The figures below illustrate an example of this concept. As illustrated, figure 5 shows a set of cycle-time data; Figure 6 shows the same data transformed with the natural logarithm.
Take note: None of the transformation methods provide a guarantee of a normal distribution. Always check with a probability plot to determine whether the normal distribution can be assumed after transformation.
Reason 6: Data Follows a Different Distribution
Many data types follow a non-normal distribution by nature. Examples include:
- Weibull distribution, found with life data such as survival times of a product
- Log-normal distribution, found with length data such as heights
- Largest-extreme-value distribution, found with data such as the longest downtime each day
- Exponential distribution, found with growth data such as bacterial growth
- Poisson distribution, found with rare events such as number of accidents
- Binomial distribution, found with “proportion” data such as percent defectives
If data follows one of these different distributions, it must be dealt with using the same tools as with data that cannot be “made” normal.
Why Does It Matter?
Nothing is perfect, that’s just a fact of life. The simple gist of today’s article is to make you aware of the ways you can account for and deal with non-normal data in your analysis. Extreme values just happen, with possible reasons being changes in supply chains or a shortage of personnel.

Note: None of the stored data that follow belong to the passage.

(** The connection's variables and the two transport buffers. *)
Record netfs_link := mk_link {
  lk_sk : Z; lk_conn : conn_state; lk_msize : Z; lk_generation : Z; lk_reconnect_at_us : Z;
  lk_conn_deadline_us : Z; lk_tx : list Z; lk_txlen : Z; lk_txoff : Z; lk_rx : list Z; lk_rxlen : Z;
}.
Definition set_lk_sk (x : netfs_link) (v : Z) : netfs_link := mk_link v (lk_conn x) (lk_msize x) (lk_generation x)
  (lk_reconnect_at_us x) (lk_conn_deadline_us x) (lk_tx x) (lk_txlen x) (lk_txoff x) (lk_rx x) (lk_rxlen x).
Definition set_lk_conn (x : netfs_link) (v : conn_state) : netfs_link := mk_link (lk_sk x) v (lk_msize x)
  (lk_generation x) (lk_reconnect_at_us x) (lk_conn_deadline_us x) (lk_tx x) (lk_txlen x) (lk_txoff x) (lk_rx x)
  (lk_rxlen x).
Definition set_lk_msize (x : netfs_link) (v : Z) : netfs_link := mk_link (lk_sk x) (lk_conn x) v (lk_generation x)
  (lk_reconnect_at_us x) (lk_conn_deadline_us x) (lk_tx x) (lk_txlen x) (lk_txoff x) (lk_rx x) (lk_rxlen x).
Definition set_lk_generation (x : netfs_link) (v : Z) : netfs_link := mk_link (lk_sk x) (lk_conn x) (lk_msize x) v
  (lk_reconnect_at_us x) (lk_conn_deadline_us x) (lk_tx x) (lk_txlen x) (lk_txoff x) (lk_rx x) (lk_rxlen x).
Definition set_lk_reconnect_at_us (x : netfs_link) (v : Z) : netfs_link := mk_link (lk_sk x) (lk_conn x) (lk_msize
  x) (lk_generation x) v (lk_conn_deadline_us x) (lk_tx x) (lk_txlen x) (lk_txoff x) (lk_rx x) (lk_rxlen x).
Definition set_lk_conn_deadline_us (x : netfs_link) (v : Z) : netfs_link := mk_link (lk_sk x) (lk_conn x) (lk_msize
  x) (lk_generation x) (lk_reconnect_at_us x) v (lk_tx x) (lk_txlen x) (lk_txoff x) (lk_rx x) (lk_rxlen x).
Definition set_lk_tx (x : netfs_link) (v : list Z) : netfs_link := mk_link (lk_sk x) (lk_conn x) (lk_msize x)
  (lk_generation x) (lk_reconnect_at_us x) (lk_conn_deadline_us x) v (lk_txlen x) (lk_txoff x) (lk_rx x) (lk_rxlen
  x).
Definition set_lk_txlen (x : netfs_link) (v : Z) : netfs_link := mk_link (lk_sk x) (lk_conn x) (lk_msize x)
  (lk_generation x) (lk_reconnect_at_us x) (lk_conn_deadline_us x) (lk_tx x) v (lk_txoff x) (lk_rx x) (lk_rxlen x).
Definition set_lk_txoff (x : netfs_link) (v : Z) : netfs_link := mk_link (lk_sk x) (lk_conn x) (lk_msize x)
  (lk_generation x) (lk_reconnect_at_us x) (lk_conn_deadline_us x) (lk_tx x) (lk_txlen x) v (lk_rx x) (lk_rxlen x).
Definition set_lk_rx (x : netfs_link) (v : list Z) : netfs_link := mk_link (lk_sk x) (lk_conn x) (lk_msize x)
  (lk_generation x) (lk_reconnect_at_us x) (lk_conn_deadline_us x) (lk_tx x) (lk_txlen x) (lk_txoff x) v (lk_rxlen
  x).
Definition set_lk_rxlen (x : netfs_link) (v : Z) : netfs_link := mk_link (lk_sk x) (lk_conn x) (lk_msize x)
  (lk_generation x) (lk_reconnect_at_us x) (lk_conn_deadline_us x) (lk_tx x) (lk_txlen x) (lk_txoff x) (lk_rx x) v.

As such, having the tools prepped and ready to analyze non-normal data is crucial. You don’t want to be left in the lurch when it comes time to analyze something that doesn’t follow a normal distribution.
No Normality Required
Some statistical tools do not require normally distributed data. To help practitioners understand when and how these tools can be used, the table below shows a comparison of tools that do not require normal distribution with their normal distribution equivalents.
Comparison of Statistical Analysis Tools for Normally and Non-Normally Distributed Data | ||
Tools for Normally Distributed Data | Equivalent Tools for Non-Normally Distributed Data | Distribution Required |
T-test | Mann-Whitney test; Mood’s median test; Kruskal-Wallis test | Any |
ANOVA | Mood’s median test; Kruskal-Wallis test | Any |
Paired t-test | One-sample sign test | Any |
F-test; Bartlett’s test | Levene’s test | Any |
Individuals control chart | Run Chart | Any |
Cp/Cpk analysis | Cp/Cpk analysis | Weibull; log-normal; largest extreme value; Poisson; exponential; binomial |
Other Useful Tools and Concepts
Now, we’ve discussed non-normal data at length. but there are tools to account for unforeseen circumstances. Force field analysis is one such tool, weighing the factors that can drive or deter a change in your processes. Mastering how to create one of these documents can prevent headaches later on.
Further, it is worth exploring the role the x-bar plays in your statistical analysis. This is a basic concept, but one that most analysis hinges upon. As such, learning how to calculate and apply it to your analysis should be one of your first steps if you’re new to statistics.
Conclusion
Hopefully, you come away from this guide armed and ready to deal with non-normal data. Just like normal data, you have a variety of tools capable of dealing with the situation. Remember, learning these methods isn’t an overnight thing, so make sure to apply the principles as needed until they stick.